Input records Start Marker

(** A toy cipher for examples: every word of a block is XOR-ed with the
    first key word, so decryption is encryption. *)
Definition xor_cipher (blockSize : Z) : BlockCipher :=
  {| _blockSize := blockSize; _keySize := 1; _ivSize := blockSize;
     KeySchedule := Z;
     _init := fun key => JS.get (words key) 0;
     encryptBlockFn := fun k blk => (fun w => JS.xor w k) <$> blk;
     decryptBlockFn := fun k blk => (fun w => JS.xor w k) <$> blk |}.

Example cbc_two_blocks :
  CBC.encrypt (xor_cipher 2) 0xff [1; 2; 3; 4] [0x10; 0x20] = Ok [0xee; 0xdd; 0x12; 0x26]
  /\ CBC.decrypt (xor_cipher 2) 0xff [0xee; 0xdd; 0x12; 0x26] [0x10; 0x20] = Ok [1; 2; 3; 4].
Proof. split; reflexivity. Qed.

Example cbc_zero_block_size_diverges :
  CBC.encrypt (xor_cipher 0) 0xff [1; 2] [0x10; 0x20] = Diverge.
Proof. reflexivity. Qed.

(** ** Blocks inside a word array *)

Lemma get_write_block blk : forall ws off j,
  0 <= off -> 0 <= j ->
  JS.get (write_block ws off blk) j =
  if decide (off <= j < off + Z.of_nat (length blk))
  then default 0 (blk !! Z.to_nat (j - off)) else JS.get ws j.
Proof.
  induction blk as [|v blk IH]; intros ws off j Hoff Hj; cbn [write_block length].
  - rewrite decide_False by lia. done.
  - rewrite IH by lia. rewrite Nat2Z.inj_succ.
    destruct (decide (j = off)) as [->|Hne].
    + rewrite decide_False by lia. rewrite decide_True by lia.
      rewrite Z.sub_diag. simpl. rewrite get_put by done. by rewrite decide_True.
    + case_decide.
      * rewrite decide_True by lia.
        replace (Z.to_nat (j - off)) with (S (Z.to_nat (j - (off + 1)))) by lia. done.
      * rewrite get_put by done. rewrite decide_False by done.
        by rewrite decide_False by lia.
Qed.

Lemma length_write_block blk : forall ws off,
  0 <= off -> off + Z.of_nat (length blk) <= Z.of_nat (length ws) ->
  length (write_block ws off blk) = length ws.
Proof.
  induction blk as [|v blk IH]; intros ws off Hoff Hlen; cbn [write_block length] in *; [done|].
  assert (Hp : Z.of_nat (length (JS.put ws off v)) = Z.of_nat (length ws)).
  { rewrite length_put by done. lia. }
  rewrite IH by lia. lia.
Qed.

Lemma length_read_block ws off n : length (read_block ws off n) = Z.to_nat n.
Proof. unfold read_block. by rewrite length_fmap, length_seqZ. Qed.

Lemma lookup_read_block ws off n i :
  0 <= i < n -> read_block ws off n !! Z.to_nat i = Some (JS.get ws (off + i)).
Proof.
  intros Hi. unfold read_block. rewrite list_lookup_fmap, lookup_seqZ_lt by lia.
  simpl. do 3 f_equal. lia.
Qed.

Lemma read_block_ext ws ws' off n :
  (forall i, 0 <= i < n -> JS.get ws (off + i) = JS.get ws' (off + i)) ->
  read_block ws off n = read_block ws' off n.
Proof.
  intros H. unfold read_block. apply list_eq. intros k. rewrite !list_lookup_fmap.
  destruct (seqZ 0 n !! k) as [i|] eqn:E; [|done]. simpl.
  apply lookup_seqZ in E as [-> ?]. f_equal. apply H. lia.
Qed.

Lemma read_write_block ws off blk :
  0 <= off -> read_block (write_block ws off blk) off (Z.of_nat (length blk)) = blk.
Proof.
  intros Hoff. apply list_eq. intros k.
  destruct (decide (k < length blk)%nat) as [Hk|Hk].
  - replace k with (Z.to_nat (Z.of_nat k)) at 1 by lia.
    rewrite lookup_read_block by lia. rewrite get_write_block by lia.
    rewrite decide_True by lia. replace (Z.to_nat (off + Z.of_nat k - off)) with k by lia.
    destruct (lookup_lt_is_Some_2 blk k Hk) as [x ->]. done.
  - rewrite !lookup_ge_None_2; [done|lia|]. rewrite length_read_block. lia.
Qed.

(** [xorBlock], word by word. *)
Lemma xorBlock_first d iv bs :
  0 <= bs <= Z.of_nat (length d) ->
  length (CBC.xorBlock d iv 0 bs) = length d /\
  forall j, 0 <= j ->
    JS.get (CBC.xorBlock d iv 0 bs) j =
    if decide (j < bs) then JS.xor (JS.get d j) (JS.get iv j) else JS.get d j.
Proof.
  intros Hbs. unfold CBC.xorBlock. simpl.
  rewrite <- (Z2Nat.id bs) by lia. assert (Hn : (Z.to_nat bs <= length d)%nat) by lia.
  generalize dependent (Z.to_nat bs). clear Hbs bs. intros n Hn.
  induction n as [|n IH].
  - simpl. split; [done|]. intros j Hj. by rewrite decide_False by lia.
  - rewrite seqZ_S, fold_left_app, Z.add_0_l. cbn [fold_left]. destruct (IH ltac:(lia)) as [IHl IHg].
    set (d' := fold_left _ _ _) in *. split.
    + apply Nat2Z.inj. rewrite length_put by lia. lia.
    + intros j Hj. rewrite get_put by lia. rewrite (IHg (Z.of_nat n)) by lia.
      rewrite (decide_False (P := Z.of_nat n < Z.of_nat n)) by lia. case_decide as Hjn.
      * subst j. by rewrite decide_True by lia.
      * rewrite IHg by done. repeat case_decide; try lia; done.
Qed.

Lemma xorBlock_next_aux d off bs (m : nat) :
  0 < bs <= off -> off + Z.of_nat m <= Z.of_nat (length d) -> Z.of_nat m <= bs ->
  let r := fold_left (fun d i => JS.put d (off + i)
                        (JS.xor (JS.get d (off + i)) (JS.get d (off + i - bs))))
                     (seqZ 0 (Z.of_nat m)) d in
  length r = length d /\
  forall j, 0 <= j ->
    JS.get r j =
    if decide (off <= j < off + Z.of_nat m)
    then JS.xor (JS.get d j) (JS.get d (j - bs)) else JS.get d j.
Proof.
  intros Hbs. induction m as [|m IH]; intros Hlen Hm.
  - simpl. split; [done|]. intros j Hj. by rewrite decide_False by lia.
  - rewrite seqZ_S, fold_left_app, Z.add_0_l. cbn [fold_left].
    destruct (IH ltac:(lia) ltac:(lia)) as [IHl IHg].
    set (d' := fold_left _ _ _) in *. cbv zeta. split.
    + apply Nat2Z.inj. rewrite length_put by lia. lia.
    + intros j Hj. rewrite get_put by lia. rewrite !IHg by lia.
      rewrite (decide_False (P := off <= off + Z.of_nat m < _)) by lia.
      rewrite (decide_False (P := off <= off + Z.of_nat m - bs < _)) by lia.
      case_decide as Hjn.
      * subst j. by rewrite decide_True by lia.
      * repeat case_decide; try lia; done.
Qed.

Lemma xorBlock_next d iv off bs :
  0 < bs <= off -> off + bs <= Z.of_nat (length d) ->
  length (CBC.xorBlock d iv off bs) = length d /\
  forall j, 0 <= j ->
    JS.get (CBC.xorBlock d iv off bs) j =
    if decide (off <= j < off + bs) then JS.xor (JS.get d j) (JS.get d (j - bs)) else JS.get d j.
Proof.
  intros Hbs Hlen. unfold CBC.xorBlock. destruct (Z.eqb_spec off 0); [lia|].
  pose proof (xorBlock_next_aux d off bs (Z.to_nat bs) Hbs ltac:(lia) ltac:(lia)) as H.
  by rewrite Z2Nat.id in H by lia.
Qed.

Lemma xorBlock_spec d iv off bs :
  0 < bs -> off = 0 \/ bs <= off -> off + bs <= Z.of_nat (length d) ->
  length (CBC.xorBlock d iv off bs) = length d /\
  forall j, 0 <= j ->
    JS.get (CBC.xorBlock d iv off bs) j =
    if decide (off <= j < off + bs)
    then JS.xor (JS.get d j) (if decide (off = 0) then JS.get iv j else JS.get d (j - bs))
    else JS.get d j.
Proof.
  intros Hbs [->|Hoff] Hlen.
  - destruct (xorBlock_first d iv bs ltac:(lia)) as [Hl Hg]. split; [done|].
    intros j Hj. rewrite Hg by done. repeat case_decide; try lia; done.
  - destruct (xorBlock_next d iv off bs ltac:(lia) Hlen) as [Hl Hg]. split; [done|].
    intros j Hj. rewrite Hg by done. repeat case_decide; try lia; done.
Qed.

(** ** CBC decryption undoes CBC encryption *)

(** The contract of a keyed primitive: on a block of [blockSize] 32-bit
    words, [decryptBlock] inverts [encryptBlock]. *)
Definition block_inverse (c : BlockCipher) (ks : KeySchedule c) : Prop :=
  forall blk, length blk = Z.to_nat (_blockSize c) -> Forall int32 blk ->
    length (encryptBlockFn c ks blk) = Z.to_nat (_blockSize c) /\
    decryptBlockFn c ks (encryptBlockFn c ks blk) = blk.

(** Ciphertext below word [m], recovered plaintext from word [m] on. *)
Definition mix (m : Z) (cs ws : list Z) : list Z :=
  take (Z.to_nat m) cs ++ (JS.toInt32 <$> drop (Z.to_nat m) ws).

Lemma length_mix m cs ws :
  length cs = length ws -> 0 <= m <= Z.of_nat (length ws) -> length (mix m cs ws) = length ws.
Proof. intros Hl Hm. unfold mix. rewrite length_app, length_take, length_fmap, length_drop. lia. Qed.

Lemma get_mix m cs ws j :
  length cs = length ws -> 0 <= m <= Z.of_nat (length ws) -> 0 <= j ->
  JS.get (mix m cs ws) j = if decide (j < m) then JS.get cs j else JS.toInt32 (JS.get ws j).
Proof.
  intros Hl Hm Hj. unfold mix, JS.get. destruct (Z.ltb_spec j 0); [lia|]. case_decide.
  - rewrite lookup_app_l by (rewrite length_take; lia). by rewrite lookup_take_lt by lia.
  - rewrite lookup_app_r by (rewrite length_take; lia). rewrite length_take.
    rewrite list_lookup_fmap, lookup_drop.
    replace (Z.to_nat m + (Z.to_nat j - Z.to_nat m `min` length cs))%nat with (Z.to_nat j) by lia.
    by destruct (ws !! Z.to_nat j).
Qed.

Section cbc.
Context (c : BlockCipher) (ks : KeySchedule c) (iv : list Z).
Hypothesis Hbs : 1 <= _blockSize c.
Hypothesis Hinv : block_inverse c ks.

Input records End Marker

Problem: Copy the entries word for word. Start at the first line and end with the line containing "length_put by done.".

Output of the task:
(** A toy cipher for examples: every word of a block is XOR-ed with the
    first key word, so decryption is encryption. *)
Definition xor_cipher (blockSize : Z) : BlockCipher :=
  {| _blockSize := blockSize; _keySize := 1; _ivSize := blockSize;
     KeySchedule := Z;
     _init := fun key => JS.get (words key) 0;
     encryptBlockFn := fun k blk => (fun w => JS.xor w k) <$> blk;
     decryptBlockFn := fun k blk => (fun w => JS.xor w k) <$> blk |}.

Example cbc_two_blocks :
  CBC.encrypt (xor_cipher 2) 0xff [1; 2; 3; 4] [0x10; 0x20] = Ok [0xee; 0xdd; 0x12; 0x26]
  /\ CBC.decrypt (xor_cipher 2) 0xff [0xee; 0xdd; 0x12; 0x26] [0x10; 0x20] = Ok [1; 2; 3; 4].
Proof. split; reflexivity. Qed.

Example cbc_zero_block_size_diverges :
  CBC.encrypt (xor_cipher 0) 0xff [1; 2] [0x10; 0x20] = Diverge.
Proof. reflexivity. Qed.

(** ** Blocks inside a word array *)

Lemma get_write_block blk : forall ws off j,
  0 <= off -> 0 <= j ->
  JS.get (write_block ws off blk) j =
  if decide (off <= j < off + Z.of_nat (length blk))
  then default 0 (blk !! Z.to_nat (j - off)) else JS.get ws j.
Proof.
  induction blk as [|v blk IH]; intros ws off j Hoff Hj; cbn [write_block length].
  - rewrite decide_False by lia. done.
  - rewrite IH by lia. rewrite Nat2Z.inj_succ.
    destruct (decide (j = off)) as [->|Hne].
    + rewrite decide_False by lia. rewrite decide_True by lia.
      rewrite Z.sub_diag. simpl. rewrite get_put by done. by rewrite decide_True.
    + case_decide.
      * rewrite decide_True by lia.
        replace (Z.to_nat (j - off)) with (S (Z.to_nat (j - (off + 1)))) by lia. done.
      * rewrite get_put by done. rewrite decide_False by done.
        by rewrite decide_False by lia.
Qed.

Lemma length_write_block blk : forall ws off,
  0 <= off -> off + Z.of_nat (length blk) <= Z.of_nat (length ws) ->
  length (write_block ws off blk) = length ws.
Proof.
  induction blk as [|v blk IH]; intros ws off Hoff Hlen; cbn [write_block length] in *; [done|].
  assert (Hp : Z.of_nat (length (JS.put ws off v)) = Z.of_nat (length ws)).
  { rewrite length_put by done. lia. }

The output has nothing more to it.